(Stored data entries)
:::::

Definition read {A} (f : World -> A) : M A := fun w => (inr (f w), w).

Declare Scope js_scope.
Delimit Scope js_scope with js.
Notation "x <- m ;; k" := (bind m (fun x => k))
  (at level 61, m at next level, right associativity) : js_scope.
Notation "m ;; k" := (bind m (fun _ => k))
  (at level 61, right associativity) : js_scope.
Local Open Scope js_scope.

(** [try { body } catch (error) { handler } finally { finalizer }]: the
    finalizer runs on every path, and what is still thrown after the
    handler is thrown again after it. *)
Definition try_catch_finally (body : M unit) (handler : Thrown -> M unit)
    (finalizer : M unit) : M unit :=
  fun w =>
    let '(r, w1) :=
      match body w with
      | (inl error, w') => handler error w'
      | (inr tt, w') => (inr tt, w')
      end in
    match finalizer w1 with
    | (inr tt, w2) => (r, w2)
    | (inl e, w2) => (inl e, w2)
    end.

(** *** [sessionStorage] and [JSON] *)

Definition getItem : M (option Text) := read cardio_history.

Definition setItem (t : Text) : M unit := modify (with_cardio_history (Some t)).

Definition removeItem : M unit := modify (with_cardio_history None).

Definition JSON_parse (t : Text) : M (list HistoryEntry) :=
  match t with
  | Stringified log => ret log
  | Malformed _ complaint => throw (Error complaint)
  end.

Definition JSON_stringify (log : list HistoryEntry) : Text := Stringified log.

(** [stored || fallback] on what [getItem] returned: [null] and the empty
    string are falsy. *)
Definition or_else (stored : option Text) (fallback : Text) : Text :=
  match stored with
  | Some t => if truthy t then t else fallback
  | None => fallback
  end.

(** *** [PredictionHistory] *)

Definition setHistory (h : list HistoryEntry) : M unit := modify (with_history h).

Definition loadHistory : M unit :=
  stored <- getItem ;;
  match stored with
  | Some t =>
      if truthy t then
        log <- JSON_parse t ;;
        setHistory log
      else ret tt
  | None => ret tt
  end.

Definition handleStorageChange : M unit := loadHistory.

(** The body of [useEffect]: load, then subscribe to [storage] events. *)
Definition mount_PredictionHistory : M unit :=
  loadHistory ;;
  modify (with_listening true).

(** [window.dispatchEvent(new Event('storage'))]: the registered listener
    runs at once; what a listener throws is reported by the browser and
    does not reach the dispatcher. *)
Definition dispatchEvent_storage : M unit :=
  fun w =>
    if listening w then (inr tt, snd (handleStorageChange w))
    else (inr tt, w).
(** * Proxy-host lifecycle orchestration (backend/internal/proxy-host.js)

    A shallow embedding of [internalProxyHost]: the six operations
    [create], [update], [get], [delete], [getAll] and [getCount], written
    as state-and-error computations over an explicit world (the storage
    tables, the audit log and the trace of calls made to the nginx
    publisher).  A promise is a computation that either resolves with a
    value or rejects with an error; [.then] is the monadic bind, and a
    rejection skips every later [.then] while keeping the effects that
    were already performed. *)

From stdpp Require Import base option list gmap strings sorting pretty.
From Stdlib Require OrderedTypeEx.

Open Scope Z_scope.

(** ** Values *)

(** Values stored under the keys of a [meta] object or of any other column. *)
Inductive JsonValue :=
| JNull
| JBool (b : bool)
| JNum (n : Z)
| JStr (s : string).

#[global] Instance JsonValue_eq_dec : EqDecision JsonValue.
Proof. solve_decision. Defined.

Abbreviation Meta := (gmap string JsonValue).

(** Associations that [allowEager('[owner,access_list,certificate]')] admits. *)
Inductive Association := owner | access_list | certificate.

(** ** Records *)

(** A stored proxy-host record. *)
Module Row.
Record t := mk {
  id : Z;
  owner_user_id : Z;
  domain_names : list string;
  meta : Meta;
  is_deleted : bool;
  columns : gmap string JsonValue   (* every other column of the table *)
}.

Definition set_meta (m : Meta) (r : t) : t :=
  mk (id r) (owner_user_id r) (domain_names r) m (is_deleted r) (columns r).

Definition set_is_deleted (b : bool) (r : t) : t :=
  mk (id r) (owner_user_id r) (domain_names r) (meta r) b (columns r).
End Row.
(** * go-blue: the single-pass compiler of [src/compiler/compiler.go]

    A shallow embedding of the precedence-climbing compiler and the
    properties of it that the specification states.  The Go methods on
    [*Compiler] mutate the receiver; here every method is a function on an
    explicit [Compiler] state.  Methods that can loop or recurse without a
    structural bound, or that can raise a Go runtime panic, return a
    [Result]. *)

From Stdlib Require Import ZArith List String Ascii Bool Arith Lia.
From Stdlib Require Import DecimalString SpecFloat.
Import ListNotations.

Local Open Scope string_scope.
Local Open Scope list_scope.
Local Open Scope Z_scope.

(* ================================================================== *)
(** ** Package [parser]: the token source *)

Module parser.

(** Modelled from the spec: the token type tags of package [parser], which
    is not under src/.  The names used by compiler.go are kept; [Number],
    [String], [LeftParen] and [RightParen] are named after the spec's list
    (number literal, string literal, parentheses). *)
Inductive TokenType : Set :=
| Eof | Newline | Error
| Number | String
| True | False | Nil | Return | Fn
| Plus | Minus | Star | Slash | Caret | Percent
| Bang | Equal | EqualEqual | BangEqual
| Less | LessEqual | Greater | GreaterEqual
| LeftParen | RightParen | LeftBrace | RightBrace
| Semicolon | Dot.

Definition TokenType_eq_dec (a b : TokenType) : {a = b} + {a <> b}.
Proof. decide equality. Defined.

Definition eqb (a b : TokenType) : bool :=
  if TokenType_eq_dec a b then true else false.

(** Modelled from the spec: a token is a type tag, a lexeme and a line. *)
Record Token : Set := mkToken {
  Type_ : TokenType;
  Lexeme : string;
  Line : Z
}.

(** Modelled from the spec: the pull-based token source with one token of
    lookahead.  [pending] is what the tokenizer has still to deliver; once
    it is exhausted every further pull delivers an end-of-input token on
    line [endLine]. *)
Record Parser : Set := mkParser {
  previous : Token;
  current : Token;
  pending : list Token;
  endLine : Z
}.

Definition Previous (p : Parser) : Token := previous p.
Definition Current (p : Parser) : Token := current p.

Definition SetPrevious (t : Token) (p : Parser) : Parser :=
  mkParser t (current p) (pending p) (endLine p).

Definition SetCurrent (t : Token) (p : Parser) : Parser :=
  mkParser (previous p) t (pending p) (endLine p).

Definition eofToken (p : Parser) : Token := mkToken Eof "" (endLine p).

Definition NextToken (p : Parser) : Token * Parser :=
  match pending p with
  | [] => (eofToken p, p)
  | t :: ts => (t, mkParser (previous p) (current p) ts (endLine p))
  end.

(** Modelled from the spec: a fresh parser over a tokenized source.  The
    two token slots start with [init], whatever the zero token is. *)
Definition NewParser (init : Token) (tokens : list Token) (eol : Z) : Parser :=
  mkParser init init tokens eol.

End parser.


(* ================================================================== *)
(** ** Package [value] *)

Module value.

(** Modelled from the spec: the runtime value, a tagged union.  A Number
    is a 64-bit float, kept as the Standard Library's [spec_float]. *)
Inductive Value : Set :=
| Number (f : spec_float)
| String (s : string)
| Boolean (b : bool)
| Nil.

End value.

(* ================================================================== *)
(** ** Opcodes and chunks *)

Module OpCode.

Inductive t : Set :=
| Constant | Nil | True | False | Pop | Return
| Negate | Not
| Add | Subtract | Multiply | Divide | Exponentiate | Reminder
| Equal | NotEqual | Greater | GreaterEqual | Less | LessEqual.

(** Modelled from the spec: the byte of an opcode, numbered in the order
    in which the spec lists the opcode set. *)
Definition uint8 (o : t) : Z :=
  match o with
  | Constant => 0 | Nil => 1 | True => 2 | False => 3 | Pop => 4
  | Return => 5 | Negate => 6 | Not => 7 | Add => 8 | Subtract => 9
  | Multiply => 10 | Divide => 11 | Exponentiate => 12 | Reminder => 13
  | Equal => 14 | NotEqual => 15 | Greater => 16 | GreaterEqual => 17
  | Less => 18 | LessEqual => 19
  end.
(** A maximum that is a number was taken over numbers. *)
Lemma np_maximum_fold_numbers (r : list float) (x : float) :
  is_nan (fold_left np_maximum r x) = false ->
  is_nan x = false /\ Forall (fun y => is_nan y = false) r.
Proof.
  revert x. induction r as [ | y r IH]; intros x H; cbn [fold_left] in H.
  - split; [exact H | apply Forall_nil].
  - destruct (IH _ H) as [Hm Hr]. unfold np_maximum in Hm.
    destruct (is_nan x) eqn:Ex; [congruence | ].
    destruct (is_nan y) eqn:Ey; [congruence | ].
    split; [reflexivity | apply Forall_cons; assumption].
Qed.

(** * Facts about the renderer *)

Lemma broadcast_same_length {A B : Type} (a : list A) (b : list B) :
  List.length a = List.length b -> exists p, broadcast a b = Ok p.
Proof.
  intros H. unfold broadcast.
  destruct a as [ | x [ | x' a']]; destruct b as [ | y [ | y' b']];
    try discriminate; simpl; eauto.
  simpl in H. injection H as H. rewrite H, Nat.eqb_refl. eauto.
Qed.

Lemma item_last_nonempty {A : Type} (xs : list A) :
  xs <> [] -> exists x, item_last xs = Ok x.
Proof.
  intros H. unfold item_last. destruct (rev xs) as [ | x r] eqn:E.
  - apply (f_equal (@rev A)) in E. rewrite rev_involutive in E. now subst.
  - simpl. eauto.
Qed.

Lemma broadcast_error {A B : Type} (a : list A) (b : list B) (e : exn) :
  broadcast a b = Raise e ->
  e = mkExn ValueError "operands could not be broadcast together".
Proof.
  unfold broadcast.
  destruct a as [ | x [ | x' a']]; destruct b as [ | y [ | y' b']];
    simpl; try discriminate;
    try (destruct (_ =? _)%nat; try discriminate); now inversion 1.
Qed.

Lemma normalize_values_error (vmin vmax : float) (values : list float) (e : exn) :
  normalize_values vmin vmax values = Raise e ->
  e = mkExn ValueError "minvalue must be less than or equal to maxvalue".
Proof.
  unfold normalize_values.
  destruct (vmin =? vmax)%float; [discriminate | ].
  destruct (vmax <? vmin)%float; [ | discriminate]. now inversion 1.
Qed.

Lemma item_error {A : Type} (o : option A) (e : exn) :
  of_option o index_error = Raise e -> e = index_error.
Proof. destruct o; simpl; [discriminate | now inversion 1]. Qed.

:::::

* _Instructions for the task_
The answer should contain only the lines from the first line of the entries through the line holding "(** *** [PredictionHistory] *)", each exactly as written.

* _Written answer_
Definition read {A} (f : World -> A) : M A := fun w => (inr (f w), w).

Declare Scope js_scope.
Delimit Scope js_scope with js.
Notation "x <- m ;; k" := (bind m (fun x => k))
  (at level 61, m at next level, right associativity) : js_scope.
Notation "m ;; k" := (bind m (fun _ => k))
  (at level 61, right associativity) : js_scope.
Local Open Scope js_scope.

(** [try { body } catch (error) { handler } finally { finalizer }]: the
    finalizer runs on every path, and what is still thrown after the
    handler is thrown again after it. *)
Definition try_catch_finally (body : M unit) (handler : Thrown -> M unit)
    (finalizer : M unit) : M unit :=
  fun w =>
    let '(r, w1) :=
      match body w with
      | (inl error, w') => handler error w'
      | (inr tt, w') => (inr tt, w')
      end in
    match finalizer w1 with
    | (inr tt, w2) => (r, w2)
    | (inl e, w2) => (inl e, w2)
    end.

(** *** [sessionStorage] and [JSON] *)

Definition getItem : M (option Text) := read cardio_history.

Definition setItem (t : Text) : M unit := modify (with_cardio_history (Some t)).

Definition removeItem : M unit := modify (with_cardio_history None).

Definition JSON_parse (t : Text) : M (list HistoryEntry) :=
  match t with
  | Stringified log => ret log
  | Malformed _ complaint => throw (Error complaint)
  end.

Definition JSON_stringify (log : list HistoryEntry) : Text := Stringified log.

(** [stored || fallback] on what [getItem] returned: [null] and the empty
    string are falsy. *)
Definition or_else (stored : option Text) (fallback : Text) : Text :=
  match stored with
  | Some t => if truthy t then t else fallback
  | None => fallback
  end.

(** *** [PredictionHistory] *)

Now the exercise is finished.